Source material section start

(* ===== verification/NodeExamples.v ===== *)
(** * NodeExamples: runs of a leader

    The group of VoteExamples: node 1 takes over from node 2 and then leads.
    The runs are the witnesses of the theorems on a leader. *)

From S2P Require Import PeerText AppendEntriesCache MemoryLog LogManager ConfigurationManager LogStorage Lease BallotBox Ballot NodeState Node NodeLog NodeVote VoteSafety Leadership VoteExamples LeaderBallots BallotAlignment JointConsensus LeaseQuorum Types Prelude.

Lemma run_calls_lives (self : PeerId) ev0 calls n n' ev :
  Forall (timely []) calls -> lives self ev0 n -> run_calls calls n = (n', ev) -> lives self (ev0 ++ ev) n'.
Proof.
  intros Hok. revert ev0 n ev. induction Hok as [|c calls Hc _ IH]; intros ev0 n ev Hs Hr; simpl in Hr.
  { simplify_eq. by rewrite app_nil_r. }
  destruct (perform _ c n) as [[[] n1] ev1] eqn:Hp. destruct (run_calls calls n1) as [n2 ev2] eqn:Hr2.
  simplify_eq. rewrite app_assoc. apply IH with n1; [|done].
  eapply lives_call; [done| |done]. destruct c as [| | | |[]| | | | | | | | | | | | | | | | | | | | | | | | | | | | | | |]; try done.
  by apply elem_of_nil in Hc.
Qed.

Lemma start_and_run_lives writes calls n' ev :
  Forall (timely []) calls -> start_and_run writes calls = (OK, n', ev) -> lives (example_peer 1) ev n'.
Proof.
  intros Hok. unfold start_and_run, example_node.
  destruct (NodeLog.init _ _ _) as [[e n] ev1] eqn:Hi. destruct (run_calls calls n) as [n2 ev2] eqn:Hr.
  intros [= -> -> <-]. eapply run_calls_lives; [done| |done]. by eapply lives_start.
Qed.

(** The leader appends two tasks. *)
Definition lead_and_apply : list Call :=
  VoteExamples.taking_over ++ [last_vote; CallApply 32 [mkTask [] (Some 7%positive) (-1); mkTask [] None 2; mkTask [] None 1]].

Lemma leader_ballots_aligned_witness :
  let n := (start_and_run [] lead_and_apply).1.2 in
  n.(_state) = STATE_LEADER /\ zlen n.(_ballot_box).(_pending_meta_queue) = 3 /\
  n.(_ballot_box).(_pending_index) + zlen n.(_ballot_box).(_pending_meta_queue) = n.(_log_manager).(_last_log_index) + 1 /\
  zlen (state_of (NodeLog.apply [mkTask [] None 2] n)).(_ballot_box).(_pending_meta_queue) = 4.
Proof.
  intros n. assert (n.(_state) = STATE_LEADER) as Hs by (vm_compute; reflexivity).
  split; [exact Hs|]. split; [vm_compute; reflexivity|].
  assert (start_and_run [] lead_and_apply = (OK, n, (start_and_run [] lead_and_apply).2)) as Hr.
  { unfold n. assert ((start_and_run [] lead_and_apply).1.1 = OK) as H by (vm_compute; reflexivity).
    destruct (start_and_run [] lead_and_apply) as [[e n1] ev]. simpl in H. by rewrite H. }
  destruct (leader_ballots_aligned (example_peer 1) _ n
             (start_and_run_lives [] lead_and_apply n _ ltac:(repeat constructor) Hr)) as (H & _ & Ha & _).
  - vm_compute. intros H. repeat (apply elem_of_cons in H as [H|H]; [discriminate H|]). by apply elem_of_nil in H.
  - split; [apply H; [|vm_compute; reflexivity]; rewrite Hs; unfold leads; simpl; lia|].
    destruct (Ha [mkTask [] None 2] Hs ltac:(vm_compute; reflexivity)) as [-> _]. vm_compute. reflexivity.
Defined.

(** The leader once its first entry is committed, which ends its first change. *)
Definition settled_leader : Node MemoryLogStorage TestMeta :=
  state_of (next_stage (example_env 5000) (start_and_run [] lead_and_apply).1.2).

(** It removes two of the three peers. *)
Lemma conf_change_quorums_overlap_witness :
  let r := conf_ctx_start (example_env 5000) (example_conf [1; 2; 3]) (example_conf [1]) None settled_leader in
  in_force (state_of r).(_conf_ctx) = (example_conf [1], Some (example_conf [1; 2; 3])) /\
  overlap (example_conf [1; 2; 3], None) (in_force (state_of r).(_conf_ctx)).
Proof.
  intros r. assert (in_force (state_of r).(_conf_ctx) = (example_conf [1], Some (example_conf [1; 2; 3]))) as Hf
    by (vm_compute; reflexivity).
  split; [exact Hf|].
  destruct (conf_change_quorums_overlap (example_env 5000) settled_leader (example_conf [1; 2; 3], None)
    (conf_ctx_start (example_env 5000) (example_conf [1; 2; 3]) (example_conf [1]) None)) as [_ [[Hq _]|[Ho _]]].
  - apply op_start; repeat constructor.
  - vm_compute. intros H. repeat (apply elem_of_cons in H as [H|H]; [discriminate H|]). by apply elem_of_nil in H.
  - vm_compute. reflexivity.
  - exfalso. change (in_force (state_of r).(_conf_ctx) = (example_conf [1; 2; 3], None)) in Hq. rewrite Hf in Hq. discriminate Hq.
  - exact Ho.
Defined.

(** Leases are enabled; peer 2 was heard from lately, peer 3 was not. *)
Definition lease_env : Env := {|
  now_ms := 9000; gettimeofday_ms := 9000; enable_leader_lease := true; has_snapshot_executor := false;
  installing_snapshot := false;
  last_rpc_send_timestamp := fun p => if peer_eqb p (example_peer 2) then 8900 else 100;
  replicator_readonly := fun _ => false;
  add_replicator_ok := fun _ => true; wait_caughtup_ok := fun _ => true; next_candidate := None;
  transfer_result := OK; channel_ok := fun _ => true; timer_add := true; timer_del := true;
  step_down_when_vote_timedout := false; enable_append_entries_cache := false;
  max_append_entries_cache_size := 8; enable_witness_to_leader := false; election_heartbeat_factor := 10 |}.

(** The lease of the leader was started at 5000, and is suspect by now. *)
Definition suspect_leader : Node MemoryLogStorage TestMeta :=
  settled_leader <| _leader_lease := on_lease_start settled_leader.(_leader_lease) 1 5000 |>.

Lemma renewed_lease_has_quorum_witness :
  let r := get_leader_lease_status lease_env suspect_leader in
  (value_of r).(lease_state) = VALID /\
  heard lease_env suspect_leader 8001 (example_conf [1; 2; 3]) = example_conf [1; 2] /\
  zlen (example_conf [1; 2; 3]) / 2 + 1 <= zlen (heard lease_env suspect_leader 8001 (example_conf [1; 2; 3])).
Proof.
  split; [vm_compute; reflexivity|]. split; [vm_compute; reflexivity|].
  apply (renewed_lease_has_quorum lease_env suspect_leader (example_conf [1; 2; 3])).
  - vm_compute. reflexivity.
  - vm_compute. reflexivity.
  - left. vm_compute. reflexivity.
  - exact example_conf_wf.
  - vm_compute. reflexivity.
Defined.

Source material section end

> _Your goal_: Filter the records above, keeping each line that contains the word "split".

> _Response_:
  split; [exact Hs|]. split; [vm_compute; reflexivity|].
  - split; [apply H; [|vm_compute; reflexivity]; rewrite Hs; unfold leads; simpl; lia|].
  split; [exact Hf|].
  split; [vm_compute; reflexivity|]. split; [vm_compute; reflexivity|].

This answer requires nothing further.